Asked whether he believes that the regime in China will change one day, he said “it is changing, but nobody really knows in what direction because it is not a society where you can have an open discussion on those matters.”
Chinese society is not transparent, arguments are of no use, Ai Weiwei said, adding that China is changing in many respects, though he does not know how long it would take to change.
Recently, Ai Weiwei focused several of his projects on refugees. He also devoted to them the presentation of his Zodiac work of art in Prague on Friday, a series of giant sculptures representing the the Chinese Zodiac figures.
He unveiled his Zodiac outside Prague’s Trade Fair Palace on Friday evening.

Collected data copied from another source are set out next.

Lemma le_val_le_bytes n z :
  0 <= z < 256 ^ Z.of_nat n -> le_val (le_bytes n z) = z.
Proof.
  revert z; induction n as [|n IH]; intros z Hz; simpl.
  - simpl in Hz. lia.
  - rewrite IH.
    + pose proof (Z.div_mod z 256). lia.
    + rewrite Nat2Z.inj_succ, Z.pow_succ_r in Hz by lia.
      split; [apply Z.div_pos; lia | apply Z.div_lt_upper_bound; lia].
Qed.

Lemma be_val_be_bytes n z :
  0 <= z < 256 ^ Z.of_nat n -> be_val (be_bytes n z) = z.
Proof. intros. unfold be_val, be_bytes. rewrite rev_involutive. by apply le_val_le_bytes. Qed.

Lemma le_bytes_wf n z : wf_bytes (le_bytes n z).
Proof.
  revert z; induction n as [|n IH]; intros; simpl; constructor.
  - apply Z.mod_pos_bound. lia.
  - apply IH.
Qed.

Lemma wf_bytes_rev l : wf_bytes l -> wf_bytes (rev l).
Proof. unfold wf_bytes. rewrite !Forall_forall. intros H x Hx. apply H. by apply list_elem_of_In, in_rev, list_elem_of_In. Qed.

Lemma be_bytes_wf n z : wf_bytes (be_bytes n z).
Proof. apply wf_bytes_rev, le_bytes_wf. Qed.

Lemma le_val_range l : wf_bytes l -> 0 <= le_val l < 256 ^ zlen l.
Proof.
  unfold zlen. induction 1 as [|b l Hb Hl IH]; simpl le_val.
  - simpl. lia.
  - simpl length. rewrite Nat2Z.inj_succ, Z.pow_succ_r by lia.
    unfold is_u8 in Hb. lia.
Qed.

Lemma be_val_range l : wf_bytes l -> 0 <= be_val l < 256 ^ zlen l.
Proof.
  intros H. unfold be_val. replace (zlen l) with (zlen (rev l)).
  - apply le_val_range. by apply wf_bytes_rev.
  - unfold zlen. by rewrite length_rev.
Qed.

Lemma le_bytes_le_val l : wf_bytes l -> le_bytes (length l) (le_val l) = l.
Proof.
  induction 1 as [|b l Hb Hl IH]; [done|].
  cbn [length le_val le_bytes]. unfold is_u8 in Hb. f_equal.
  - rewrite Z.mul_comm, Z.mod_add by lia. by apply Z.mod_small.
  - rewrite Z.mul_comm, Z.div_add, Z.div_small by lia. exact IH.
Qed.

Lemma be_bytes_be_val l : wf_bytes l -> be_bytes (length l) (be_val l) = l.
Proof.
  intros H. unfold be_bytes, be_val.
  rewrite <- (length_rev l), le_bytes_le_val by (by apply wf_bytes_rev).
  apply rev_involutive.
Qed.

Lemma le_bytes_inj n x y :
  0 <= x < 256 ^ Z.of_nat n -> 0 <= y < 256 ^ Z.of_nat n ->
  le_bytes n x = le_bytes n y -> x = y.
Proof.
  intros Hx Hy H. rewrite <- (le_val_le_bytes n x Hx), <- (le_val_le_bytes n y Hy). by rewrite H.
Qed.

Lemma be_bytes_inj n x y :
  0 <= x < 256 ^ Z.of_nat n -> 0 <= y < 256 ^ Z.of_nat n ->
  be_bytes n x = be_bytes n y -> x = y.
Proof.
  intros Hx Hy H. rewrite <- (be_val_be_bytes n x Hx), <- (be_val_be_bytes n y Hy). by rewrite H.
Qed.

(** Splitting a concatenation at a known length: the step of every
    "two encodings agree, so the fields agree" argument. *)
Lemma app_inj_length {A} (a b c d : list A) :
  length a = length c -> a ++ b = c ++ d -> a = c /\ b = d.
Proof. intros Hl H. by apply app_inj_1. Qed.

Lemma elem_of_drop {A} (x : A) n l : x ∈ drop n l -> x ∈ l.
Proof. intros H. rewrite <- (take_drop n l). apply elem_of_app. by right. Qed.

Before, on Thursday, he covered the sculptures with a thermofoil, similar to that refugees are given when rescued from the sea on their way to Europe, in order to draw attention to the human dimension of the refugee crisis, to the stories of individual people and children who suffer, and some even die in search of freedom.
By using the thermofoil, Weiwei also hinted at what he called the embarrassing unwillingness of the Czech people to accept refugees.
He said their unwillingness mirrors the attitudes of Czech politicians and is “really short-sighted.”
Human rights are not only a result but also “a moving force” of a society, which cannot make a progress without human rights observance, Ai Weiwei said.
He said there exists no excuse for intellectuals and artists keeping silent about the current situation, because the crisis is a human crisis, it is no problem faced by a particular group.